[[ Task data open ]]

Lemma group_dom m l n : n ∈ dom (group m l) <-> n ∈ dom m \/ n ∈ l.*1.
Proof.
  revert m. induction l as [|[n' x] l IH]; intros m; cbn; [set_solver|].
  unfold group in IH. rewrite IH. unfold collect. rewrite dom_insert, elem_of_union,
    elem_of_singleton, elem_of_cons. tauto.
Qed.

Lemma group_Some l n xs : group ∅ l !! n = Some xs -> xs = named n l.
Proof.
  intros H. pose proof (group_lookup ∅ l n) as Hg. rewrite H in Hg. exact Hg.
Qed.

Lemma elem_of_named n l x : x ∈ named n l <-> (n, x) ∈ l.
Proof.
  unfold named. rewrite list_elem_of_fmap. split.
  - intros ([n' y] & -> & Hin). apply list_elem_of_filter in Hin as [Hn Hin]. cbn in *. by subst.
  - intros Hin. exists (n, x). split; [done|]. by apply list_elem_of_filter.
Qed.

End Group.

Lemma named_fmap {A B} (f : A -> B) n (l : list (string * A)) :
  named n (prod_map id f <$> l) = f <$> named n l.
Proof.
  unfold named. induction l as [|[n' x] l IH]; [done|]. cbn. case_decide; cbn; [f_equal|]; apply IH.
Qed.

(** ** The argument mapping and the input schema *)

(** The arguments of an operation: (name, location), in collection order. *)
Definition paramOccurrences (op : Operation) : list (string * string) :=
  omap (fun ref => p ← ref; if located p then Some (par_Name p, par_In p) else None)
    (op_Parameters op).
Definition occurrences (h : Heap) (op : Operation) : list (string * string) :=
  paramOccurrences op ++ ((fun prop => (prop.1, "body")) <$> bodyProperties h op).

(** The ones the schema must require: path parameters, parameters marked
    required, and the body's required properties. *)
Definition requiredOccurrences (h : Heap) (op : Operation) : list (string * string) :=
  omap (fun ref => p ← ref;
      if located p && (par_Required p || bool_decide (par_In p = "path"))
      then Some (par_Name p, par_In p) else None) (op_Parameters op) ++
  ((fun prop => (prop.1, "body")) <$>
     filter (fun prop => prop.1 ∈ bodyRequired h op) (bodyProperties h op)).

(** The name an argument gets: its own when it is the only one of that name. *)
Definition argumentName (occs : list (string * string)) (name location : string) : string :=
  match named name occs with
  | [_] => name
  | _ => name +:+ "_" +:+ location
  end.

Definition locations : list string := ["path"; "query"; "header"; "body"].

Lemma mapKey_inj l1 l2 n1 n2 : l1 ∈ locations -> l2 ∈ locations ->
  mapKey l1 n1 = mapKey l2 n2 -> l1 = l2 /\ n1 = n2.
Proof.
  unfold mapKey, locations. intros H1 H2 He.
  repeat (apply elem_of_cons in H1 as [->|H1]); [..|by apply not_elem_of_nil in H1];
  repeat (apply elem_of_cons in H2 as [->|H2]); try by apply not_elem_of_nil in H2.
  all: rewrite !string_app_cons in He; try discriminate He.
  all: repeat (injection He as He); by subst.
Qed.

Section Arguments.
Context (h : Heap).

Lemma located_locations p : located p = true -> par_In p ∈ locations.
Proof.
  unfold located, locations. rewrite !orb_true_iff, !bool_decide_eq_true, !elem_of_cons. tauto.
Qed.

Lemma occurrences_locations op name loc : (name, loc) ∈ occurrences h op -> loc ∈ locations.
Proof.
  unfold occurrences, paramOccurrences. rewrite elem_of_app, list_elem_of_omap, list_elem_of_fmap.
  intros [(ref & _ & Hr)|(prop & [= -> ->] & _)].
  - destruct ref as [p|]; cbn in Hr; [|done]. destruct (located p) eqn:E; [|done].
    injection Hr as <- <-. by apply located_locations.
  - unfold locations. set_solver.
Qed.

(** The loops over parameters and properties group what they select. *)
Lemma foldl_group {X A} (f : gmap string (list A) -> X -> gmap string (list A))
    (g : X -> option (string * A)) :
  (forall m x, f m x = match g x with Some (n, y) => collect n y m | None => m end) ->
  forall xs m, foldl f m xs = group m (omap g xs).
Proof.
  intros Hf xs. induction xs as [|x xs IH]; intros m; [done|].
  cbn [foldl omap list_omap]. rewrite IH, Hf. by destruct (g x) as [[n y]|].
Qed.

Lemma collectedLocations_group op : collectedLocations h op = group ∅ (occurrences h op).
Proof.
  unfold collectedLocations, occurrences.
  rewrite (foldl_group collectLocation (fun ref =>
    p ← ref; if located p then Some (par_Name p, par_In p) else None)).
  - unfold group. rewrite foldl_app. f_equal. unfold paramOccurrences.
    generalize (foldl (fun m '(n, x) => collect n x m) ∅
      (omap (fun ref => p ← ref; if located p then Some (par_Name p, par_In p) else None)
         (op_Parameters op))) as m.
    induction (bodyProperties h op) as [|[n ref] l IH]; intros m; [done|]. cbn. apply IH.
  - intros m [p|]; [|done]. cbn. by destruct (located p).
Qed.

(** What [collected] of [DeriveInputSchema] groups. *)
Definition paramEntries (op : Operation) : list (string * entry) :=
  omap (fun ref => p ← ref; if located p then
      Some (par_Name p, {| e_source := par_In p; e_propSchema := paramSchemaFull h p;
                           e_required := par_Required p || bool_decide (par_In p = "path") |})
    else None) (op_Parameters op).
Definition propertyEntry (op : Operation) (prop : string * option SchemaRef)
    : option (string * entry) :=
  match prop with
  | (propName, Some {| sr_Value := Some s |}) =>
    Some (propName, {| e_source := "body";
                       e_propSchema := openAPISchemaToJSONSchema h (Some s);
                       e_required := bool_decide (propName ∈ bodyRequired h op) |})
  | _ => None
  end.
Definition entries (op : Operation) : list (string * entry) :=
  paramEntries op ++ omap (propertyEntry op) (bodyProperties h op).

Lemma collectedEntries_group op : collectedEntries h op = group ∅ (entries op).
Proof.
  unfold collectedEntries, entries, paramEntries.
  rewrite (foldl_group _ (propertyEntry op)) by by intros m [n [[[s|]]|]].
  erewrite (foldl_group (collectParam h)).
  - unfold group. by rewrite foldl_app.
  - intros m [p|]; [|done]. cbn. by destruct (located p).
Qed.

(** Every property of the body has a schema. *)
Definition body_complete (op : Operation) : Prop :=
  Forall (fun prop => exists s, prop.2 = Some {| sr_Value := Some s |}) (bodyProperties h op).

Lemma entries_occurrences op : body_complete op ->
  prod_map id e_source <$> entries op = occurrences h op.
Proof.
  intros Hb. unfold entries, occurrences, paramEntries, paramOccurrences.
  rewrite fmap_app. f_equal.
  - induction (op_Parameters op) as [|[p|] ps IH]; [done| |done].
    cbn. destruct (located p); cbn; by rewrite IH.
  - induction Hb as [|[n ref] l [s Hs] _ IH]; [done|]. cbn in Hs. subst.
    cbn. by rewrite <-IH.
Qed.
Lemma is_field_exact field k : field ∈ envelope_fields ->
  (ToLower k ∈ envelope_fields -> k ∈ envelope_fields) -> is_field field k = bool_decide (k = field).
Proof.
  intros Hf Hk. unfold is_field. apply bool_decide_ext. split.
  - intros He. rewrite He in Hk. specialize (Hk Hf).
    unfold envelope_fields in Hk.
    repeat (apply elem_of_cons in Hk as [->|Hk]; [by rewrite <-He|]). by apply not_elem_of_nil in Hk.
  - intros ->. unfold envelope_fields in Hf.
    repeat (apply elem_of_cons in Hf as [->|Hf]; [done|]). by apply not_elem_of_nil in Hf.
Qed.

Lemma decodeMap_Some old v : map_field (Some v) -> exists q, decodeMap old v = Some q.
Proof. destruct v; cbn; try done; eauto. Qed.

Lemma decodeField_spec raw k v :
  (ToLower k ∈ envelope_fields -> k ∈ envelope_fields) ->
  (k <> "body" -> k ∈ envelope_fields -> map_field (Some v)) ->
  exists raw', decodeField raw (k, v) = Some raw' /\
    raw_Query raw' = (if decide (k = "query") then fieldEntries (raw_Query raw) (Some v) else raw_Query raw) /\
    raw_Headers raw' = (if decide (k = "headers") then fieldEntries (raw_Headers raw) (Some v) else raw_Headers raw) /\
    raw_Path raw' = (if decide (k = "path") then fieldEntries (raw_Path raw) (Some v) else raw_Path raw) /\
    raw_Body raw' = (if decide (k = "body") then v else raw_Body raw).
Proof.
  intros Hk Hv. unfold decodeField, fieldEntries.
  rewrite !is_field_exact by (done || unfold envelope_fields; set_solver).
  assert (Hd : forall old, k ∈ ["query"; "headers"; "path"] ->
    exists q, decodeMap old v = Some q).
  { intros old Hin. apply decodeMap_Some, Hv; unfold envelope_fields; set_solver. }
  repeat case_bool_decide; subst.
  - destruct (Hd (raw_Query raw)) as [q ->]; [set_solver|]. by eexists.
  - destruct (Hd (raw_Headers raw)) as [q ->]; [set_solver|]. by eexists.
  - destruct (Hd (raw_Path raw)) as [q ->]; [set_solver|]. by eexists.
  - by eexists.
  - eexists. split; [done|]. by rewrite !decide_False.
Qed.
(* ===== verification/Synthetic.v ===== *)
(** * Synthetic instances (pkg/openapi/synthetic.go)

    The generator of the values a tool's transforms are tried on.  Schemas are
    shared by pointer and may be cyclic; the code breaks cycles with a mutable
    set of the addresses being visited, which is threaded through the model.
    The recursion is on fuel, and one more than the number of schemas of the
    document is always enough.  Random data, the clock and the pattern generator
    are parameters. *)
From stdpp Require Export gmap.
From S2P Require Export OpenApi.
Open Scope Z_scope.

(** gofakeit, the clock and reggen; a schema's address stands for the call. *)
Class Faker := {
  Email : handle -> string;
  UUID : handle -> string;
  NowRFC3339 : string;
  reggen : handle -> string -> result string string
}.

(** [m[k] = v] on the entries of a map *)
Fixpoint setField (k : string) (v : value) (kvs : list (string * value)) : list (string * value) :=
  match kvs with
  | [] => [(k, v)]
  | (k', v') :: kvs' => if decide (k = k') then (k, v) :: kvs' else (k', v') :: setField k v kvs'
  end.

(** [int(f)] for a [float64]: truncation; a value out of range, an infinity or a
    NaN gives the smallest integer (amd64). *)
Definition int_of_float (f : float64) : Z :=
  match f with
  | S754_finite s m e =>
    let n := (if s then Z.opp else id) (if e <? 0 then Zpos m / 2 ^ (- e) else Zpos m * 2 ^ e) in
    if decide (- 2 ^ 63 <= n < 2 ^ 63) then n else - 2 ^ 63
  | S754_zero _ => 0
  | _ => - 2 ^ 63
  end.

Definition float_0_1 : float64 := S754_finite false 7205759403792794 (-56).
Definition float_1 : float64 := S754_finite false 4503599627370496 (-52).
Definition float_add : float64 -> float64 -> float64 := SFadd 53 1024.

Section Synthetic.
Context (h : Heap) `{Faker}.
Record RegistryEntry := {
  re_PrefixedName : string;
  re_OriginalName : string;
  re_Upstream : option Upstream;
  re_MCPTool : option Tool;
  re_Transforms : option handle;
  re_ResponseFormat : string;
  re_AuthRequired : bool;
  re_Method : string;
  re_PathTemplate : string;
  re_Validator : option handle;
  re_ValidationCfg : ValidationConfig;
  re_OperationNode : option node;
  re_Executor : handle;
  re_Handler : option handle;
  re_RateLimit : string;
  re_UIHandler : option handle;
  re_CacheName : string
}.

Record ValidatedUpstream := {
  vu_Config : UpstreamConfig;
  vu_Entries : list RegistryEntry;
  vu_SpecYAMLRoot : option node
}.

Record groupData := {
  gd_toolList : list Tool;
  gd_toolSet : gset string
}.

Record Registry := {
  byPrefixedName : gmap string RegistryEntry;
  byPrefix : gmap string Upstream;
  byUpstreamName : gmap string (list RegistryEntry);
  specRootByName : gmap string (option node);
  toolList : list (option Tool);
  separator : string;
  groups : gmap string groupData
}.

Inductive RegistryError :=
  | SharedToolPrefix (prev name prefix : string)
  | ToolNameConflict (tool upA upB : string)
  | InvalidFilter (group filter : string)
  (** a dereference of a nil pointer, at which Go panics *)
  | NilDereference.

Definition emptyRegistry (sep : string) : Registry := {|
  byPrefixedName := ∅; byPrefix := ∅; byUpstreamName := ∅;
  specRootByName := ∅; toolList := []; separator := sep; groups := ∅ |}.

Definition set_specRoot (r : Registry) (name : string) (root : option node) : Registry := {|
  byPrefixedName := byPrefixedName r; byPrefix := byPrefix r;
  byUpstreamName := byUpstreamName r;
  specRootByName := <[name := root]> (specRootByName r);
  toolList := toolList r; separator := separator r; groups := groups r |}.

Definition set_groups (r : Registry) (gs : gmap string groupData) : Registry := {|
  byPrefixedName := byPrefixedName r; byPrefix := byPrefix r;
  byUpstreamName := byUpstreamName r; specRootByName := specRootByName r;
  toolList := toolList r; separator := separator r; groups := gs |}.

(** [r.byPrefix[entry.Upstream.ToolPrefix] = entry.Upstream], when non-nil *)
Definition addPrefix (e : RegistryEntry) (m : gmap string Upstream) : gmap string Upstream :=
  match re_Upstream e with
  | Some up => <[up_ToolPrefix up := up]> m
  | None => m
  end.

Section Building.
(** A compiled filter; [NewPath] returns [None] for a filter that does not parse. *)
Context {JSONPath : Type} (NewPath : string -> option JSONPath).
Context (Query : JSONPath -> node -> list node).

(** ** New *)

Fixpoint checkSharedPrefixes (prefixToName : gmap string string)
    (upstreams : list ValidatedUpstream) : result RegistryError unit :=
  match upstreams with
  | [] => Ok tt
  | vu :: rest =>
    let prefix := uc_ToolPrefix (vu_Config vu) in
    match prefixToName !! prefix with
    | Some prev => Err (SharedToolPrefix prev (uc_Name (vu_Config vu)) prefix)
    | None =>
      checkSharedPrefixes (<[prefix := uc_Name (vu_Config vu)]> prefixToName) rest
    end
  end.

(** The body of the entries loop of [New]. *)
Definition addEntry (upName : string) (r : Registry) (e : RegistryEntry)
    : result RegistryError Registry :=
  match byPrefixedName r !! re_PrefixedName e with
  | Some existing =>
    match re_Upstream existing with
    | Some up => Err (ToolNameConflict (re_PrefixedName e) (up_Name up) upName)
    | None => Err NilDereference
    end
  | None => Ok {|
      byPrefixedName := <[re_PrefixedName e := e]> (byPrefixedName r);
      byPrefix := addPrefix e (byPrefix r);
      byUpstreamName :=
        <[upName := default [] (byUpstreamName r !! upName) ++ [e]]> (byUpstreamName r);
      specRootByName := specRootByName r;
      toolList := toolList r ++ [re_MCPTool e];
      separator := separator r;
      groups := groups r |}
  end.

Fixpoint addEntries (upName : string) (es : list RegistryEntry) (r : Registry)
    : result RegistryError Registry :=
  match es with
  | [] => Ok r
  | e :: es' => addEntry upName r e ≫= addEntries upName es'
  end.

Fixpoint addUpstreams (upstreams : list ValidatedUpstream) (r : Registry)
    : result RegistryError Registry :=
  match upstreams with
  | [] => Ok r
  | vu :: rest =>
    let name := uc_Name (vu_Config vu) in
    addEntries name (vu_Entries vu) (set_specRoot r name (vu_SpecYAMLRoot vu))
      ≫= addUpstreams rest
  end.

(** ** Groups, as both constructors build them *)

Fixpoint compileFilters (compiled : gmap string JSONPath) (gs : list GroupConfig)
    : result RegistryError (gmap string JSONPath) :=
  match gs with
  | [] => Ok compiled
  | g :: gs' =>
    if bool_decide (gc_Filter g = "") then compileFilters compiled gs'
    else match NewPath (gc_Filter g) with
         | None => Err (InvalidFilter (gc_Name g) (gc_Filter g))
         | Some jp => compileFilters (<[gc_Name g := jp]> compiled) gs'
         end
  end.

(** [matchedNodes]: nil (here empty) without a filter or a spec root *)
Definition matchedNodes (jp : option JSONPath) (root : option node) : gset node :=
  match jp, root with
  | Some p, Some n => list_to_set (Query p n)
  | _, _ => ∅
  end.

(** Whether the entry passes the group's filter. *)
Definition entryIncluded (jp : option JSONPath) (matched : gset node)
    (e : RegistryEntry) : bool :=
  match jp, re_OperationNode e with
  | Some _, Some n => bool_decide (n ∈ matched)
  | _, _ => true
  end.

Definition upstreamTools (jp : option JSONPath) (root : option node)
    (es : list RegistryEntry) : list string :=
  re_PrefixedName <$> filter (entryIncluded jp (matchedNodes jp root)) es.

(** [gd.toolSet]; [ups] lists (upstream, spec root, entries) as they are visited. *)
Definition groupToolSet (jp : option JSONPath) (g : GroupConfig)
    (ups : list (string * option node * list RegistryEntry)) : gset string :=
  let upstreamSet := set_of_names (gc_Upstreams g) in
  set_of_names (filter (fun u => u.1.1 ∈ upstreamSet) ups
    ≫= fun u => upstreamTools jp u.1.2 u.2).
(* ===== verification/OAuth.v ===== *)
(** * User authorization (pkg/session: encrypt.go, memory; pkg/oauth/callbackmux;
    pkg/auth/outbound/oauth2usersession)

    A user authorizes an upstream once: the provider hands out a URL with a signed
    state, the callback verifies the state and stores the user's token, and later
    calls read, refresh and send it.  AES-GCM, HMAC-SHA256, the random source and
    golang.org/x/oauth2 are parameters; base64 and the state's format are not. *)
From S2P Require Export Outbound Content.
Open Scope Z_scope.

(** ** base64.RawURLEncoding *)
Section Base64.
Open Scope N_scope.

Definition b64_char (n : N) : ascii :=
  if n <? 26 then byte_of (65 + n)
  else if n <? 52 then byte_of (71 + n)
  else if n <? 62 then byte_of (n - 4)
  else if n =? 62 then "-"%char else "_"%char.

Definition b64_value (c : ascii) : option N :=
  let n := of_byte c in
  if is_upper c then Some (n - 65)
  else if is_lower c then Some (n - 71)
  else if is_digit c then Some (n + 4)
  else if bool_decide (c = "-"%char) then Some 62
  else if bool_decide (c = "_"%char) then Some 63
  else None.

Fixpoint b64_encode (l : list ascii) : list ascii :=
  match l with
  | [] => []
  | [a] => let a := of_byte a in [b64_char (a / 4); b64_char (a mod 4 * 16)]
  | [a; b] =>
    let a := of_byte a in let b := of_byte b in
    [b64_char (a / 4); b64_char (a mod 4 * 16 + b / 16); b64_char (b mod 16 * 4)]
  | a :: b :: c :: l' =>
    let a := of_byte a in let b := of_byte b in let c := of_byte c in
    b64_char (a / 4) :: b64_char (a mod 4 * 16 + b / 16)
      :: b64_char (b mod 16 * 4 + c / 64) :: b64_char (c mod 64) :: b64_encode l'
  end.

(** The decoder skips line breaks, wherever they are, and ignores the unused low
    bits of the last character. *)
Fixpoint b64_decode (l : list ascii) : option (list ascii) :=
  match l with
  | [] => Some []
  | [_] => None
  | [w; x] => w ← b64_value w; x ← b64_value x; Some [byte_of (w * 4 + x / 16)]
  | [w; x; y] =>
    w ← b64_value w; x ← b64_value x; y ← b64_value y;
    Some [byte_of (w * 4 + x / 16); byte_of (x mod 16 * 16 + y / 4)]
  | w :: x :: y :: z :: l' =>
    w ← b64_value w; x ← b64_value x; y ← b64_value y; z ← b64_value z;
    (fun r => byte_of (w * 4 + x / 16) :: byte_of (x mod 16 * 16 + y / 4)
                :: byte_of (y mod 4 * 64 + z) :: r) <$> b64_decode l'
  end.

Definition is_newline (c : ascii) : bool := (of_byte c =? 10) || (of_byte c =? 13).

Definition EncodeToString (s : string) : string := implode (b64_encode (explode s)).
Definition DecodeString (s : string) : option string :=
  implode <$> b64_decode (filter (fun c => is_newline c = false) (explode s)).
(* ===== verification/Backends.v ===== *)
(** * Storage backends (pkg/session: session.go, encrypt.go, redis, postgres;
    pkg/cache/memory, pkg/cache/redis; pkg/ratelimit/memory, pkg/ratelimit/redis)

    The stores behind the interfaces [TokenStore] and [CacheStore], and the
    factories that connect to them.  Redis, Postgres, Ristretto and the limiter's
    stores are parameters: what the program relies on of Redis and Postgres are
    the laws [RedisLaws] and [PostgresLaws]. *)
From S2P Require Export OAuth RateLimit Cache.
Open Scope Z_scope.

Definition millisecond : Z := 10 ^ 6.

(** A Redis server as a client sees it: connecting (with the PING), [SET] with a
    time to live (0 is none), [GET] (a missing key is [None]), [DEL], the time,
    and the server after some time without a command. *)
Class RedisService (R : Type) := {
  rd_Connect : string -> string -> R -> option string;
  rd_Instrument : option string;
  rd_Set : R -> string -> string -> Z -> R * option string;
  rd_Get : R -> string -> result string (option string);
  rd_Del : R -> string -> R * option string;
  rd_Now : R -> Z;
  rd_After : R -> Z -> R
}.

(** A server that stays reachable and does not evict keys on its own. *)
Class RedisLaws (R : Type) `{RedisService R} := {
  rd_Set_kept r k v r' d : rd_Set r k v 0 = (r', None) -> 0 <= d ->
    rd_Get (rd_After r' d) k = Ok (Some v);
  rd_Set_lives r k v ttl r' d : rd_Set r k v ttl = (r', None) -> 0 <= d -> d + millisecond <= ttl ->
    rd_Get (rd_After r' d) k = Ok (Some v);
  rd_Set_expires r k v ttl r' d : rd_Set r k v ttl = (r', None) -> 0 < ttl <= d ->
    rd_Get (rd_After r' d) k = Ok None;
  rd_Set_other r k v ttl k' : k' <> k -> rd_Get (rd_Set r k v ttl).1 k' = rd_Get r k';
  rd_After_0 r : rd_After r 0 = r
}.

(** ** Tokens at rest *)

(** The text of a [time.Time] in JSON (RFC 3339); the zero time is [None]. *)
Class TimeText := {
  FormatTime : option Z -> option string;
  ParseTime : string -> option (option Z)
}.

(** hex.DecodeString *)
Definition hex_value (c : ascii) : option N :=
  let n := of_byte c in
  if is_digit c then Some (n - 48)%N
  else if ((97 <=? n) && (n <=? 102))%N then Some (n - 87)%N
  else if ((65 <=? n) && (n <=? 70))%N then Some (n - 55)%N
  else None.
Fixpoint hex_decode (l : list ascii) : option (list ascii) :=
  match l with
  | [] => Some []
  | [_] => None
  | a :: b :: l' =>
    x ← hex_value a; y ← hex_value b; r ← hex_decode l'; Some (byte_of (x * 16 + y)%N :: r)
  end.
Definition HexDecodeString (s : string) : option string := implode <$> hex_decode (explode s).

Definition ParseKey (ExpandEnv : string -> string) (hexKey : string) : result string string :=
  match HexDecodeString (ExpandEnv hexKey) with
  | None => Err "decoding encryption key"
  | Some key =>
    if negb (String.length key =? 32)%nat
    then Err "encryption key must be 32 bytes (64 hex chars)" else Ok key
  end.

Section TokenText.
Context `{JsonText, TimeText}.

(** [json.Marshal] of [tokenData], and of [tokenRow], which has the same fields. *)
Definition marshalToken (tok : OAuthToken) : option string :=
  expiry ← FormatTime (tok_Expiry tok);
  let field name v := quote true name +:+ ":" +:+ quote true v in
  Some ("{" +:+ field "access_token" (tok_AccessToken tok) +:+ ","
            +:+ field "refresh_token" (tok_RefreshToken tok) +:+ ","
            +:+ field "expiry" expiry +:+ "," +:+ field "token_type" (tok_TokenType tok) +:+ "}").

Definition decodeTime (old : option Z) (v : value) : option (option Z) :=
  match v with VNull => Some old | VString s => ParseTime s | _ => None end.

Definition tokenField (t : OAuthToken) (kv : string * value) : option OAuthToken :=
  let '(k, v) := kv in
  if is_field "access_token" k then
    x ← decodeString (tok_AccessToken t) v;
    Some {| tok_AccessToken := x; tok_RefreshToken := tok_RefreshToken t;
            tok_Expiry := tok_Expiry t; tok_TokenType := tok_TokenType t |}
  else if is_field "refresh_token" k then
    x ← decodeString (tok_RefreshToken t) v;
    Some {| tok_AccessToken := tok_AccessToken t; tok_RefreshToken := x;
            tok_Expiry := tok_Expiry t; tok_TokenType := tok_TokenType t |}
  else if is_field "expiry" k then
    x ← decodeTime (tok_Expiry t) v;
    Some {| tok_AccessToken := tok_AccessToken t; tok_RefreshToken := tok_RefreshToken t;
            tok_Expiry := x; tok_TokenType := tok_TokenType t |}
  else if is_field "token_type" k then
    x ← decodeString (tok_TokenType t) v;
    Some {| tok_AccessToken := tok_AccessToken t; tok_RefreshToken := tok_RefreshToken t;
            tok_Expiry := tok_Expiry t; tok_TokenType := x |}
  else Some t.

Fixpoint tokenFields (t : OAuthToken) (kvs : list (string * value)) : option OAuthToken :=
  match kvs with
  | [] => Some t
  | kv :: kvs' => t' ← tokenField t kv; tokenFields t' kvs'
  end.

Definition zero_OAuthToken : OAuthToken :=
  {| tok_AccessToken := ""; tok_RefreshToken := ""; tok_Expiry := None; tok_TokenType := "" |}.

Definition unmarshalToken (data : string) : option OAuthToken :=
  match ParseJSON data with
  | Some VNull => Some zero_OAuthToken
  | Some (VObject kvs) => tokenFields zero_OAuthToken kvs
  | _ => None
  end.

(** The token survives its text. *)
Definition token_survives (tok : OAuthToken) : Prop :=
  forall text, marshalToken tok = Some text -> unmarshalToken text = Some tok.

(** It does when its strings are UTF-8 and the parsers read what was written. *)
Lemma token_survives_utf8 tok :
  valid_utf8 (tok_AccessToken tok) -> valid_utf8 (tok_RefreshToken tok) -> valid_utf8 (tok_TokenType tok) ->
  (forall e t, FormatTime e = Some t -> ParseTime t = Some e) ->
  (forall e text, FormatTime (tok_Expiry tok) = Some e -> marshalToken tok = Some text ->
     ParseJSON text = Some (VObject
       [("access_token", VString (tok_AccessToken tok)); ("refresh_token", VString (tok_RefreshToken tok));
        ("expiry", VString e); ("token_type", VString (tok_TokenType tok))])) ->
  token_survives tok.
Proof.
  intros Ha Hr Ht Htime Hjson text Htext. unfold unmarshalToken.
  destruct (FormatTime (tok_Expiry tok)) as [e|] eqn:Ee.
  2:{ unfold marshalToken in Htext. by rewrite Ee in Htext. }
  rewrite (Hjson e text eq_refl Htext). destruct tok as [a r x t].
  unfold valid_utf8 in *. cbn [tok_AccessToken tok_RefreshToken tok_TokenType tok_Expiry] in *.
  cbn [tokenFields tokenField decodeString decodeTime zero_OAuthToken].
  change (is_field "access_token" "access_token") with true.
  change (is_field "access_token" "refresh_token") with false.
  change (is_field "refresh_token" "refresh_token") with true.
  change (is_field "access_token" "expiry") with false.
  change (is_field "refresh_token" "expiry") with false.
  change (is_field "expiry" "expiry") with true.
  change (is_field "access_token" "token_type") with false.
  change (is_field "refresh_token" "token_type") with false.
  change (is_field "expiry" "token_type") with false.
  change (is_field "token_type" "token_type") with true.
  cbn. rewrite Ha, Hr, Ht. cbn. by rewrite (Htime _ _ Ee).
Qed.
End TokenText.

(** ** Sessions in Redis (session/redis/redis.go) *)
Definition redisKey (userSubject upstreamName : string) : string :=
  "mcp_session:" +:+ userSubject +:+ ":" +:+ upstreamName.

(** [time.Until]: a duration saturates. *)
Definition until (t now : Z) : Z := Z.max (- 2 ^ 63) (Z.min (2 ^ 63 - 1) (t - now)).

[[ Task data closed ]]

* [Exercise aim]:
Copy every single line of the material above that holds "InvalidFilter".

* [Written answer]:
  | InvalidFilter (group filter : string)
         | None => Err (InvalidFilter (gc_Name g) (gc_Filter g))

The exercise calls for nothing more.